Theodore Hugh Plunkett, on the other hand, was born poor on March 28, 1895, in Illinois, and came to Los Angeles in 1912. His parents, like many Midwesterners, had been seduced by the boosters’ promise of sunshine, health, and wealth. He got a job at a downtown service station owned by the family of Lucy Smith, soon to marry Ned Doheny. It was here that Plunkett and Ned Doheny first met. Plunkett changed the tires on one of Ned’s cars (Ned already had many) and the two struck up a friendship. Plunkett became a chauffeur for the Doheny family, and his WWI draft card shows that he enlisted in L.A. on the same day Ned did: June 16, 1917. Plunkett’s signature is clumsy, and the draft card states that he had blue eyes, light brown hair, and was of medium height and slender build. He served as a machinist’s mate on a submarine chaser, and, when the war was done, went back to work for his friend and boss. He was completely loyal to the Dohenys and they trusted him and treated him almost as a member of the family. He helped supervise the building of Greystone and wrote hundreds of thousands of dollars’ worth of checks in Ned’s name to pay the contractors. Plunkett was married, but he and Harriet, his wife of ten years, were estranged and without children. At the time of his death she was living in a retreat high in the Verdugo Hills, a neophyte dressed in Indian robes in one of Southern California’s many religious cults.

“Ned and Plunkett went everywhere together,” E. L. Doheny had said in one of the earlier trials.

“He acted as secretary to Ned, but their relationship was more than that of friends,” Frederic Kellogg, one of Ned’s attorneys, told the Times, a strangely formulated statement that hints at more than Kellogg probably intended. Leslie White would hear many rumors. One of them was that Plunkett and Ned Doheny had been lovers, killed by Ned’s wife, Lucy, out of jealousy.
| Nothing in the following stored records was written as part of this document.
Definition __init__ (mode : option string) (state : bool) : t :=
  {| mode := mode; state := state |}.

Definition has_cache (self : t) (mode' : string) : bool :=
  bool_decide (mode self = Some mode') && bool_decide (state self = true).
End BuildInfo.

(** ** class ProgramHelper *)
Module ProgramHelper.
Section ProgramHelper.
Context {Sg : Signature} {Fw : Framework Sg}.

(** [_logger] is left out: what is logged is an event. *)
Record t := Build {
  proxy_layer : ProxyLayer.t;
  inputs_spec : list Spec;
  labels_spec : list Spec;
  build_info : BuildInfo.t
}.

Definition with_proxy_layer (v : ProxyLayer.t) (self : t) : t :=
  Build v (inputs_spec self) (labels_spec self) (build_info self).

(** A method of [self.proxy_layer]. *)
Definition on_proxy_layer {A} (m : M ProxyLayer.t A) : M t A :=
  zoom proxy_layer with_proxy_layer m.

Definition __init__ (layer : Layer) (loss_func : option LossFn)
    (metrics : list Metric) (inputs_spec labels_spec : list Spec) : t :=
  {| proxy_layer := ProxyLayer.__init__ layer loss_func metrics;
     inputs_spec := inputs_spec;
     labels_spec := labels_spec;
     build_info := BuildInfo.__init__ None false |}.

Definition static_func : M t Callable :=
  self <- get ;;
  match ProxyLayer.mode (proxy_layer self) with
  | Some mode =>
      assert (bool_decide (mode ∈ modes))
        (Some "Please call build_program(mode) firstly.") ;;
      let func_name := "_" +:+ mode in
      on_proxy_layer (ProxyLayer.getattr func_name)
  | None =>
      raise (AssertionError (Some "Please call build_program(mode) firstly."))
  end.
(** * bdf::Serializer (src/Serializer.h): a shallow embedding and its properties

    The header defines a byte-order transform ([swapBytes], [Swapper]), a
    primitive codec (the member operators [<<] and [>>] of [Serializer]) and
    composite codecs for [std::string], [std::pair], [std::vector] and
    [std::map], all resolved by overloading.  The stream is a template
    parameter; it is modelled as an in-memory byte queue. *)

From Stdlib Require Import ZArith List Bool Lia Sorted.
From stdpp Require Import base option list gmap.
From coqutil Require Import Byte Word.LittleEndianList.
Import ListNotations.

Local Open Scope Z_scope.

(** ** Compile-time environment *)

(** The anonymous enum of the header.  [BDF_SYSTEM_ENDIAN] is an alias of one
    of the two enumerators, chosen by [__BYTE_ORDER__]. *)
Inductive Endian := BDF_LITTLE_ENDIAN | BDF_BIG_ENDIAN.

Definition Endian_eqb (a b : Endian) : bool :=
  match a, b with
  | BDF_LITTLE_ENDIAN, BDF_LITTLE_ENDIAN => true
  | BDF_BIG_ENDIAN, BDF_BIG_ENDIAN => true
  | _, _ => false
  end.

(** The widths for which [swapBytes<nBytes>] is specialised. *)
Inductive Width := W1 | W2 | W4 | W8.

Definition sizeof (w : Width) : nat :=
  match w with W1 => 1 | W2 => 2 | W4 => 4 | W8 => 8 end%nat.

(** What the compiler and its flags fix: the host byte order, the width of
    [size_t], and whether [assert] is compiled out. *)
Record Platform := {
  BDF_SYSTEM_ENDIAN : Endian;
  size_t : Width;
  NDEBUG : bool
}.

(** ** Byte-order transform *)

(** [std::swap(src[i], src[j])] on a char buffer.  Indexing past the buffer
    is undefined in C++; the model leaves the buffer alone there. *)
Definition std_swap (i j : nat) (src : list byte) : list byte :=
  match src !! i, src !! j with
  | Some a, Some b => <[j := a]> (<[i := b]> src)
  | _, _ => src
  end.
Plunkett’s story belongs to another of those genres typical of L.A., which remains utterly class-ridden despite seeming so up for grabs. He was the employee who became an intimate, privileged yet doomed, part of the entourage. He’d been with Ned Doheny in the New York bank in November 1921, when the teller rubber-banded the notes into five $20,000 bundles; he’d traveled with Ned Doheny with the black leather satchel on the train to Washington; he’d fixed drinks for Ned Doheny and Albert Fall while the cash was handed over and the men laughed and talked at the Wardman Park Hotel. He’d played an important walk-on in Teapot Dome; and his role had been about to return to haunt the Dohenys.

Teapot Dome litigations had been dragging on for more than five years at this point. Doheny had lost the Elk Hills lease, and had been forced to make substantial reparation. Both he and Fall were acquitted of conspiring to defraud the government, but they were soon to be tried for bribery. The two cases would be heard separately—first Fall’s, then Doheny’s. Were Fall to be found innocent of taking a bribe, then ipso facto Doheny couldn’t have given one, and he’d be completely off the hook; but if Fall were found guilty, then Doheny would himself stand trial one more time. In Fall’s trial, much would hinge on Hugh Plunkett. For the first time Plunkett was being called upon to testify. The Dohenys had been trying to persuade him to check himself into Camarillo State Mental Hospital and dodge the subpoena.